Un constat québécois : vingt ans d'alertes ignorées
Le problème n'est pas nouveau. Dès 2006, le Vérificateur général du Québec documentait que les dépenses en sous-traitance informatique étaient passées de 26 % à 55 % des dépenses TI totales en une décennie, une proportion « beaucoup plus élevée que ce que l'on trouve chez d'autres organismes gouvernementaux à l'échelle internationale ». Le VGQ concluait que des postes stratégiques étaient confiés à des ressources externes, entraînant une perte d'expertise institutionnelle.
Cinq ans plus tard, le rapport du VGQ sur les contrats informatiques enfonçait le clou : « le recours fréquent à la sous-traitance peut entraîner, à la longue, la stagnation de l'expertise interne, voire sa perte ». Le rapport révélait aussi que les contrats ne recevaient en moyenne que 1,9 soumission, que le fournisseur sortant obtenait presque systématiquement le contrat suivant, et qu'un consultant externe coûtait entre 400 $ et 950 $ par jour, contre 215 $ à 475 $ pour un fonctionnaire.
Comme le résume le SPGQ : « le Vérificateur général du Québec s'est inquiété de la sous-traitance au cours des 20 dernières années ». Vingt ans d'alertes, et pourtant, la situation n'a fait qu'empirer.
Au Canada : un cadre qui nomme les vrais enjeux
Le cadre fédéral identifie cinq défis fondamentaux qui résonnent directement avec la réalité de nos organisations :
- Concentration du marché : un petit nombre de géants technologiques mondiaux dominent l'offre, créant un risque de concentration et une flexibilité limitée.
- Capacités internes insuffisantes : les organisations disposent d'une capacité limitée pour concevoir, gérer et sécuriser des systèmes numériques complexes à l'interne.
- Vulnérabilités dans la chaîne d'approvisionnement : la dépendance envers des fournisseurs mondiaux expose les organisations à des risques de sécurité qui échappent à leur contrôle direct.
- Complexités juridictionnelles : des lois comme le CLOUD Act américain (2018) permettent aux autorités d'accéder aux données détenues par des entreprises américaines, peu importe où ces données sont hébergées dans le monde.
Le gouvernement fédéral l'a formalisé dans son Cadre de souveraineté numérique : il est plus important que jamais d'adopter une approche technologique faite au Canada.
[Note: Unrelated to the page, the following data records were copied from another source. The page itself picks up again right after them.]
(** * FastSLAM 1.0 particle filter: nova_rover_demos/SLAM/fastSLAM.py

    A shallow embedding of the filter core (motion model, particle
    prediction, weight normalisation, resampling, particle construction)
    together with the properties its design document states about it.

    Conventions of the embedding.

    - Python floats.  A finite float is modelled by the rational number it
      denotes.  The functions are read in two ways.  In the first, finite
      arithmetic is exact (rounding is idealised).  In the second, the
      module [Rounded], every arithmetic operation of the angle
      normalisation and of the weight computations is followed by a
      rounding function, and [round64] is the rounding of binary64; what
      depends on the rounding is stated on this reading.  The particle
      weights additionally range over the IEEE special values [PInf],
      [NInf] and [NaN], because the design document talks about non-finite
      weight sums.  Pose components, controls and random draws are finite
      and therefore plain rationals.
    - Exceptions.  Code that can raise returns [res A = exn + A].
    - Randomness.  [np.random.randn(1, 2)] in the i-th iteration of
      [predict_particles] is the pair [randn i]; the vector
      [np.random.rand(N)] drawn in [resampling] is [rand 0 .. rand (N-1)].
    - [math.cos], [math.sin] are parameters [cos], [sin].
    - Objects.  A Python list of [Particle] objects is a [list Particle.t];
      the position in the list is the identity of the object, so an
      attribute assignment [particles[i].f = v] is a list update at [i].
      numpy arrays live in a [heap] and are referred to by location, so that
      two array objects over one buffer (a view and its base) are one
      location.
    - The module constant [N_PARTICLE] is the parameter [N] of the
      functions; the source fixes it to 100 (a positive constant). *)

From Stdlib Require Import QArith Qabs Qround Qpower Lia Lqa Bool.
From stdpp Require Import base list.

Open Scope Q_scope.

(** ** Exceptions *)

Inductive exn : Type := IndexError | ZeroDivisionError | ValueError.

Definition res (A : Type) : Type := (exn + A)%type.

Definition ret {A : Type} (a : A) : res A := inr a.

Definition raise {A : Type} (e : exn) : res A := inl e.

Definition bind {A B : Type} (m : res A) (k : A -> res B) : res B :=
  match m with
  | inl e => inl e
  | inr a => k a
  end.

Notation "'let*' x ':=' m 'in' k" := (bind m (fun x => k))
  (at level 10, x name, m at level 100, k at level 200).

(** [l[i]] on a Python list or a one-dimensional array. *)
Definition index {A : Type} (l : list A) (i : nat) : res A :=
  match l !! i with
  | Some a => ret a
  | None => raise IndexError
  end.

(** [for i in range(n): s = body(i, s)], counting up from [start]. *)
Fixpoint for_range_from {S : Type} (start n : nat)
    (body : nat -> S -> res S) (s : S) : res S :=
  match n with
  | O => ret s
  | Datatypes.S n' =>
      let* s' := body start s in for_range_from (Datatypes.S start) n' body s'
  end.

Definition for_range {S : Type} (n : nat) (body : nat -> S -> res S) (s : S) : res S :=
  for_range_from 0 n body s.

(** ** Floats with the IEEE special values *)

Module PyFloat.

Inductive float : Type :=
  | Fin (q : Q)
  | PInf
  | NInf
  | NaN.

Definition finite (a : float) : Prop :=
  match a with Fin _ => True | _ => False end.

(** Equality of float values: finite values are compared as rationals. *)
Definition feq (a b : float) : Prop :=
  match a, b with
  | Fin p, Fin q => p == q
  | PInf, PInf | NInf, NInf | NaN, NaN => True
  | _, _ => False
  end.

Definition Qlt_bool (p q : Q) : bool := negb (Qle_bool q p).

Definition fneg (a : float) : float :=
  match a with
  | Fin q => Fin (- q)
  | PInf => NInf
  | NInf => PInf
  | NaN => NaN
  end.

Definition fadd (a b : float) : float :=
  match a, b with
  | NaN, _ | _, NaN => NaN
  | Fin p, Fin q => Fin (p + q)
  | PInf, NInf | NInf, PInf => NaN
  | PInf, _ | _, PInf => PInf
  | NInf, _ | _, NInf => NInf
  end.

Definition fsub (a b : float) : float := fadd a (fneg b).

(** The infinity, or NaN, that a product or quotient with an infinite
    operand takes from the sign of its finite operand. *)
Definition inf_of_sign (q : Q) (neg : bool) : float :=
  match q ?= 0 with
  | Eq => NaN
  | Gt => if neg then NInf else PInf
  | Lt => if neg then PInf else NInf
  end.

Definition fmul (a b : float) : float :=
  match a, b with
  | NaN, _ | _, NaN => NaN
  | Fin p, Fin q => Fin (p * q)
  | Fin p, PInf | PInf, Fin p => inf_of_sign p false
  | Fin p, NInf | NInf, Fin p => inf_of_sign p true
  | PInf, PInf | NInf, NInf => PInf
  | PInf, NInf | NInf, PInf => NInf
  end.

(** numpy's [/] ([true_divide]): a zero divisor gives an infinity or NaN
    (and a warning), never an exception.  Zero is taken as positive. *)
Definition np_div (a b : float) : float :=
  match a, b with
  | NaN, _ | _, NaN => NaN
  | Fin p, Fin q => if Qeq_bool q 0 then inf_of_sign p false else Fin (p / q)
  | Fin _, PInf | Fin _, NInf => Fin 0
  | PInf, Fin q => if Qlt_bool q 0 then NInf else PInf
  | NInf, Fin q => if Qlt_bool q 0 then PInf else NInf
  | _, _ => NaN
  end.

(** Python's [/] on two floats: a zero divisor raises. *)
Definition py_div (a b : float) : res float :=
  match b with
  | Fin q => if Qeq_bool q 0 then raise ZeroDivisionError else ret (np_div a b)
  | _ => ret (np_div a b)
  end.

(** [a < b]; every comparison with NaN is false. *)
Definition flt (a b : float) : bool :=
  match a, b with
  | Fin p, Fin q => Qlt_bool p q
  | NInf, Fin _ | NInf, PInf | Fin _, PInf => true
  | _, _ => false
  end.

Definition fgt (a b : float) : bool := flt b a.

(** [sum(ws)]: Python's [sum] starts from 0 and adds from the left. *)
Definition fsum (ws : list float) : float := fold_left fadd ws (Fin 0).

(** [np.matmul(a, b.T)] of two one-dimensional arrays: their dot product. *)
Definition fdot (a b : list float) : float := fsum (zip_with fmul a b).

(** [np.cumsum]. *)
Fixpoint cumsum_from (acc : float) (ws : list float) : list float :=
  match ws with
  | [] => []
  | w :: r => fadd acc w :: cumsum_from (fadd acc w) r
  end.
Le coût caché de la dépendance : des milliards en dépassements
La souveraineté technologique n'est pas qu'une question de principe, c'est une question de milliards. Au fédéral, le système de paie Phoenix , conçu par IBM pour 309 millions $, a coûté plus de 4,8 milliards $ en une décennie, affectant 483 130 fonctionnaires. Au Québec, le Dossier Santé Québec est passé de 563 millions $ à plus de 1,4 milliard $. Le programme CASA de la SAAQ (SAAQclic) : de 81 millions $ à 329 millions $ pour une seule livraison. Le réseau RENIR : de 144 millions $ à plus de 350 millions $, alors que 78 % des intervenants d'urgence refusaient de l'utiliser.
Ce n'est pas un accident, c'est un patron. Selon le directeur parlementaire du budget, les services TI externalisés coûtent de 22 à 26 % de plus que s'ils étaient réalisés à l'interne. Pire : la valeur finale des contrats TI fédéraux dépasse en moyenne le double du montant initial, une inflation de 115 %.
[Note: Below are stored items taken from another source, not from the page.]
(** * ContractGateway: the smart-contract context provider

    A shallow embedding of [src/components/SmartContract/SmartContractProvider.tsx].

    The component keeps two React state cells ([provider], [contract]), fills
    them once in [init], and publishes nine asynchronous accessors that close
    over the values of the cells seen by the render that created them.

    Modelling choices.
    - JavaScript values are the inductive [value]; TypeScript annotations are
      erased at run time, so accessor arguments are plain values.
    - The ethers library, the RPC node and the chain are external.  They are
      the interface [Ethers]: every operation is a function of an abstract
      [World] that yields an [outcome] (returned or threw) and a new world.
    - An [async] function is a computation in [M]: it threads the [State]
      (world, console, trace of completed external calls, the two state
      cells) and ends in [Returned v] (the promise resolves to [v]) or
      [Threw e] (the promise rejects with [e]).  [await] of a rejected
      promise is a throw at that point.  One call is followed from its start
      to its settlement; other tasks running at its suspension points, and
      external calls that never settle, are outside the model. *)

From Stdlib Require Import String ZArith List Lia Bool.
Import ListNotations.

Local Open Scope string_scope.
Local Open Scope Z_scope.
Set Warnings "-register-all".

(** ** JavaScript values

    The values a contract call can yield (decoded results, transaction
    responses), the errors that can be thrown, and the values the component
    itself builds. *)

Inductive value : Type :=
| VUndefined
| VNull
| VBool (b : bool)
| VNumber (n : Z)                          (* a number holding an integer *)
| VString (s : string)
| VBigNumber (z : Z)                       (* ethers BigNumber *)
| VTransaction (hash : nat)                (* a transaction response, has wait() *)
| VError (name message : string)           (* an Error object *)
| VObject (fields : list (string * value)) (* a call Result or an object literal *).

(** Completion of a call: it returned, or it threw (any value can be thrown). *)
Inductive outcome (A : Type) : Type :=
| Returned (a : A)
| Threw (e : value).
Arguments Returned {A} a.
Arguments Threw {A} e.

(** Number.MAX_SAFE_INTEGER: integers up to it are exact as numbers. *)
Definition MAX_SAFE_INTEGER : Z := 2 ^ 53 - 1.

(** What the runtime throws on a property read of null or undefined, or on
    calling something that is not a function (the message is engine text and
    is left empty). *)
Definition TypeError : value := VError "TypeError" "".

Fixpoint lookup_field (k : string) (fields : list (string * value)) : option value :=
  match fields with
  | [] => None
  | (k', v) :: rest => if String.eqb k k' then Some v else lookup_field k rest
  end.

(** [v.k] for the keys the component reads (id, referrer, partnersCount,
    registrationTime): null and undefined throw, an object yields the field
    or undefined, every other value has no such property. *)
Definition get_prop (v : value) (k : string) : outcome value :=
  match v with
  | VUndefined | VNull => Threw TypeError
  | VObject fields =>
      match lookup_field k fields with
      | Some x => Returned x
      | None => Returned VUndefined
      end
  | _ => Returned VUndefined
  end.

(** ** The external collaborators *)

(** ethers (v5 API: [ethers.providers.JsonRpcProvider], [ethers.Contract],
    [BigNumber]) together with the node behind it.  [abi] is the bundled
    [abi.json], which is not part of the sources. *)
Class Ethers : Type := {
  World : Type;
  JsonRpcProvider : Type;
  Signer : Type;
  Contract : Type;
  abi : value;
  (* new ethers.providers.JsonRpcProvider(url) *)
  new_JsonRpcProvider : string -> World -> outcome JsonRpcProvider * World;
  (* new ethers.Contract(address, abi, provider) *)
  new_Contract : string -> value -> JsonRpcProvider -> World -> outcome Contract * World;
  (* provider.getSigner() *)
  getSigner : JsonRpcProvider -> World -> outcome Signer * World;
  (* contract.connect(signer); the signer is undefined when there is no provider *)
  connect : Contract -> option Signer -> World -> outcome Contract * World;
  (* await contract[methodName](...params); a name the handle has no method
     for, a revert and a network fault are all ways for it to throw *)
  invoke : Contract -> string -> list value -> World -> outcome value * World;
  (* await tx.wait() on the transaction with this hash: returns the receipt
     once the transaction is confirmed, throws when it failed *)
  wait : nat -> World -> outcome value * World;
  (* BigNumber.prototype.toNumber *)
  toNumber : Z -> outcome Z
}.

(** ** A concrete collaborator, used to run the model

    The world is a block counter.  The contract knows some read methods and
    one mutating method; a handle produced by [connect] with a signer can
    send transactions, the read-only handle cannot.  [toNumber] follows
    ethers v5: it throws beyond 53 bits. *)

Definition demo_user : value :=
  VObject [("id", VBigNumber 7);
           ("referrer", VString "0xA11ce");
           ("partnersCount", VBigNumber 3);
           ("registrationTime", VBigNumber 1700000000)].

Definition demo_fault : value := VError "Error" "call revert exception".

Definition demo_invoke (signing : bool) (methodName : string) (params : list value)
    (w : nat) : outcome value * nat :=
  if String.eqb methodName "users" then (Returned demo_user, w)
  else if String.eqb methodName "usersActiveX3Levels" then (Returned (VBool true), w)
  else if String.eqb methodName "usersActiveX4Levels" then (Returned (VBool false), w)
  else if String.eqb methodName "usersX3Matrix" then
    (Returned (VObject [("0", VString "0xA11ce"); ("2", VBool false)]), w)
  else if String.eqb methodName "usersX4Matrix" then (Returned (VBigNumber 5), w)
  else if String.eqb methodName "getTotalCycles" then (Returned (VBigNumber 12), w)
  else if String.eqb methodName "getPartnerCount" then (Returned (VBigNumber (2 ^ 60)), w)
  else if String.eqb methodName "registrationExt" then
    if signing then (Returned (VTransaction w), S w) else (Threw demo_fault, w)
  else (Threw demo_fault, w).

Definition demo_toNumber (z : Z) : outcome Z :=
  if Z.abs z <=? MAX_SAFE_INTEGER then Returned z
  else Threw (VError "Error" "overflow").

Definition demo : Ethers := {|
  World := nat;
  JsonRpcProvider := string;
  Signer := string;
  Contract := bool;
  abi := VNull;
  new_JsonRpcProvider := fun url w => (Returned url, w);
  new_Contract := fun _ _ _ w => (Returned false, w);
  getSigner := fun p w => (Returned p, w);
  connect := fun _ s w =>
    (Returned match s with Some _ => true | None => false end, w);
  invoke := demo_invoke;
  wait := fun h w => (Returned (VObject [("status", VNumber 1)]), S w);
  toNumber := demo_toNumber
|}.

Section Gateway.

Context `{E : Ethers}.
Quand le code n'appartient pas à l'organisation, quand il a été développé par des équipes externes sans transfert de connaissances, sans documentation adéquate, sans standards architecturaux alignés, les coûts explosent silencieusement. Et la facture finit toujours par se présenter.
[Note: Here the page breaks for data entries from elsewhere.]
(** * gee-chatbot: the request handler of [app/gee_client.py] and the
      routes of [app/main.py]

    The program is a thin layer over the Earth Engine client library: it
    normalises a loosely typed parameter map, builds lazily evaluated
    image descriptions, asks the service for thumbnail URLs, a histogram and
    an optional animated thumbnail, and assembles one result dictionary.

    The development follows the code:
    - [Py]      the Python values that flow through the handler, with the
                builtins the code applies to them ([bool], [int], [str],
                [len], [isinstance], subscripting);
    - [ee]      the objects of the client library, as the descriptions the
                library builds on the client side;
    - [Section Handler]  the functions of [gee_client.py] and [main.py] in a
                state and exception monad over a library session, every
                call into the library being recorded and answered by the
                outside world;
    - the properties of the specification, each as one theorem. *)

From Stdlib Require Import ZArith String Ascii PrimFloat SpecFloat FloatOps DecimalString.
From stdpp Require Import base option list gmap strings.

Set Warnings "-inexact-float,-register-all".
Local Open Scope string_scope.
Local Open Scope list_scope.
Local Open Scope Z_scope.

(** ** Python values *)

Module Py.

(** A value of the request body or of a reply of the service: what
    [json.loads] produces, plus tuples, which [get_roi_from_params] also
    accepts.  A [str] holds its UTF-8 bytes; a [dict] keeps its items in
    insertion order. *)
Inductive val :=
| None_
| Bool (b : bool)
| Int (z : Z)
| Float (f : float)
| Str (s : string)
| List (l : list val)
| Tuple (l : list val)
| Dict (items : list (string * val)).

(** An exception, by its class and [str(e)].  The exceptions of the model
    are instances of subclasses of [Exception], those an [except Exception]
    clause catches. *)
Record exn := Exn { exn_class : string; exn_str : string }.

(** The outcome of evaluating an expression: a value, or a raised
    exception. *)
Inductive result (A : Type) :=
| Ok (a : A)
| Raise (e : exn).
Arguments Ok {A} a.
Arguments Raise {A} e.

(** [bool(v)]: the truth value of [v]. *)
Definition bool_ (v : val) : bool :=
  match v with
  | None_ => false
  | Bool b => b
  | Int z => negb (z =? 0)
  | Float f => negb (PrimFloat.eqb f 0%float)
  | Str s => negb (String.length s =? 0)%nat
  | List l | Tuple l => negb (length l =? 0)%nat
  | Dict items => negb (length items =? 0)%nat
  end.

(** [isinstance(v, (list, tuple))]. *)
Definition is_list_or_tuple (v : val) : bool :=
  match v with
  | List _ | Tuple _ => true
  | _ => false
  end.

(** [type(v).__name__]. *)
Definition type_name (v : val) : string :=
  match v with
  | None_ => "NoneType"
  | Bool _ => "bool"
  | Int _ => "int"
  | Float _ => "float"
  | Str _ => "str"
  | List _ => "list"
  | Tuple _ => "tuple"
  | Dict _ => "dict"
  end.

(** [len(v)]; numbers and [None] have no length. *)
Definition len (v : val) : result Z :=
  match v with
  | Str s => Ok (Z.of_nat (String.length s))
  | List l | Tuple l => Ok (Z.of_nat (length l))
  | Dict items => Ok (Z.of_nat (length items))
  | _ => Raise (Exn "TypeError" ("object of type '" +:+ type_name v +:+ "' has no len()"))
  end.

(** [int(f)] for a float: truncation towards zero; not-a-number and the
    infinities are refused. *)
Definition int_of_float (f : float) : result Z :=
  match Prim2SF f with
  | S754_nan => Raise (Exn "ValueError" "cannot convert float NaN to integer")
  | S754_infinity _ => Raise (Exn "OverflowError" "cannot convert float infinity to integer")
  | S754_zero _ => Ok 0
  | S754_finite s m e =>
      let a := if 0 <=? e then Z.shiftl (Z.pos m) e else Z.shiftr (Z.pos m) (- e) in
      Ok (if s then - a else a)
  end.

(** [str(z)] for an int: its decimal digits. *)
Definition str_of_int (z : Z) : string := NilZero.string_of_int (Z.to_int z).

(** [d[key]] for a dict [d]: the first item under [key] of the insertion
    ordered items (keys are unique in a dict). *)
Fixpoint assoc (key : string) (items : list (string * val)) : option val :=
  match items with
  | [] => None
  | (k, v) :: rest => if String.eqb k key then Some v else assoc key rest
  end.

(** [v[key]] with a string key. *)
Definition getitem (v : val) (key : string) : result val :=
  match v with
  | Dict items =>
      match assoc key items with
      | Some x => Ok x
      | None => Raise (Exn "KeyError" ("'" +:+ key +:+ "'"))
      end
  | List _ => Raise (Exn "TypeError" "list indices must be integers or slices, not str")
  | Tuple _ => Raise (Exn "TypeError" "tuple indices must be integers or slices, not str")
  | Str _ => Raise (Exn "TypeError" "string indices must be integers, not 'str'")
  | _ => Raise (Exn "TypeError" ("'" +:+ type_name v +:+ "' object is not subscriptable"))
  end.

End Py.

(** ** The client library

    An object of the [ee] library is a description, built on the client
    side, of a computation the service runs when a result is asked for.
    Each constructor below is one constructor or method of the library, as
    the code calls it. *)

Module ee.

(** A number handed to the library: a Python [int], the element a function
    mapped over an [ee.List] is applied to, or [ee.Number(n)]. *)
Inductive Number :=
| Lit (z : Z)
| Element
| Number_ (n : Number).

(** [ee.Date.fromYMD(year, month, day)] and [date.advance(delta, unit)]. *)
Inductive Date :=
| fromYMD (year : Number) (month day : Z)
| advance (d : Date) (delta : Z) (unit : string).

(** [date.millis()]. *)
Inductive Millis :=
| millis (d : Date).

(** [ee.Geometry.Rectangle(coords, proj, geodesic)] and
    [geometry.bounds()]. *)
Inductive Geometry :=
| Rectangle (coords proj geodesic : Py.val)
| bounds (g : Geometry).

(** [ee.Filter.lt(name, value)]. *)
Inductive Filter :=
| lt (name : string) (value : Z).

(** [ee.Reducer.frequencyHistogram()]. *)
Inductive Reducer :=
| frequencyHistogram.

(** The keyword arguments of [image.visualize]. *)
Record VisParams := {
  vis_bands : option (list string);
  vis_min : option Z;
  vis_max : option Z;
  vis_palette : option (list string);
}.

Inductive ImageCollection :=
| Dataset (id : string)                                   (* ee.ImageCollection('id') *)
| filterBounds (c : ImageCollection) (g : Geometry)
| filterDate (c : ImageCollection) (start end_ : Date)
| select (c : ImageCollection) (band : string)
| filter (c : ImageCollection) (f : Filter)
| FromList (l : List_)                                   (* ee.ImageCollection(list) *)
with Image :=
| mode (c : ImageCollection)
| median (c : ImageCollection)
| clip (i : Image) (g : Geometry)
| unmask (i : Image) (value : Z)
| set (i : Image) (key : string) (value : Millis)
| visualize (i : Image) (p : VisParams)
| neq (i j : Image)
| selfMask (i : Image)
with List_ :=
| sequence (start end_ : Z)                               (* ee.List.sequence(start, end) *)
| map (l : List_) (body : Image).                         (* list.map(f), [body] being f(Element) *)

(** [image.reduceRegion(reducer=, geometry=, scale=, maxPixels=)]. *)
Inductive Dictionary :=
| reduceRegion (i : Image) (reducer : Reducer) (geometry : Geometry)
    (scale : Z) (maxPixels : float).

(** [service_account.Credentials.from_service_account_info(info, scopes=)]. *)
Inductive Credentials :=
| from_service_account_info (info : Py.val) (scopes : list string).

(** Any object of the library. *)
Inductive obj :=
| ONumber (n : Number)
| ODate (d : Date)
| OMillis (m : Millis)
| OGeometry (g : Geometry)
| OFilter (f : Filter)
| OReducer (r : Reducer)
| OCollection (c : ImageCollection)
| OImage (i : Image)
| OList (l : List_)
| ODictionary (d : Dictionary)
| OCredentials (c : Credentials).

(** A call into the library.  [New o] is the constructor or method call
    that returns the description [o]; the others are the calls that go to
    the service. *)
Inductive call :=
| New (o : obj)
| Initialize (c : Credentials)                                  (* ee.Initialize(credentials) *)
| GetInfo (o : obj)                                             (* o.getInfo() *)
| GetThumbURL (i : Image) (params : Py.val)                     (* image.getThumbURL(params) *)
| GetVideoThumbURL (c : ImageCollection) (params : Py.val).     (* coll.getVideoThumbURL(params) *)

(** The session of the library in this process: the flag
    [ee.data._initialized], and the calls made so far, oldest first. *)
Record Session := {
  initialized : bool;
  log : list call;
}.

End ee.

(** ** Exceptions and the library session as a monad

    A computation takes the session and returns a value or a raised
    exception, with the session it leaves behind. *)

Definition M (A : Type) : Type := ee.Session → Py.result A * ee.Session.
Le virage vers la souveraineté est amorcé
Le mouvement n'est plus théorique. En février 2026, la Commission Gallant a recommandé la création d'une « entité centralisée spécialisée en transformation numérique de l'État » et de « réduire la dépendance aux consultants et aux firmes externes ». Son constat : les projets de plus de 50 millions $ ou de plus de 5 ans devraient exiger une autorisation du Conseil des ministres.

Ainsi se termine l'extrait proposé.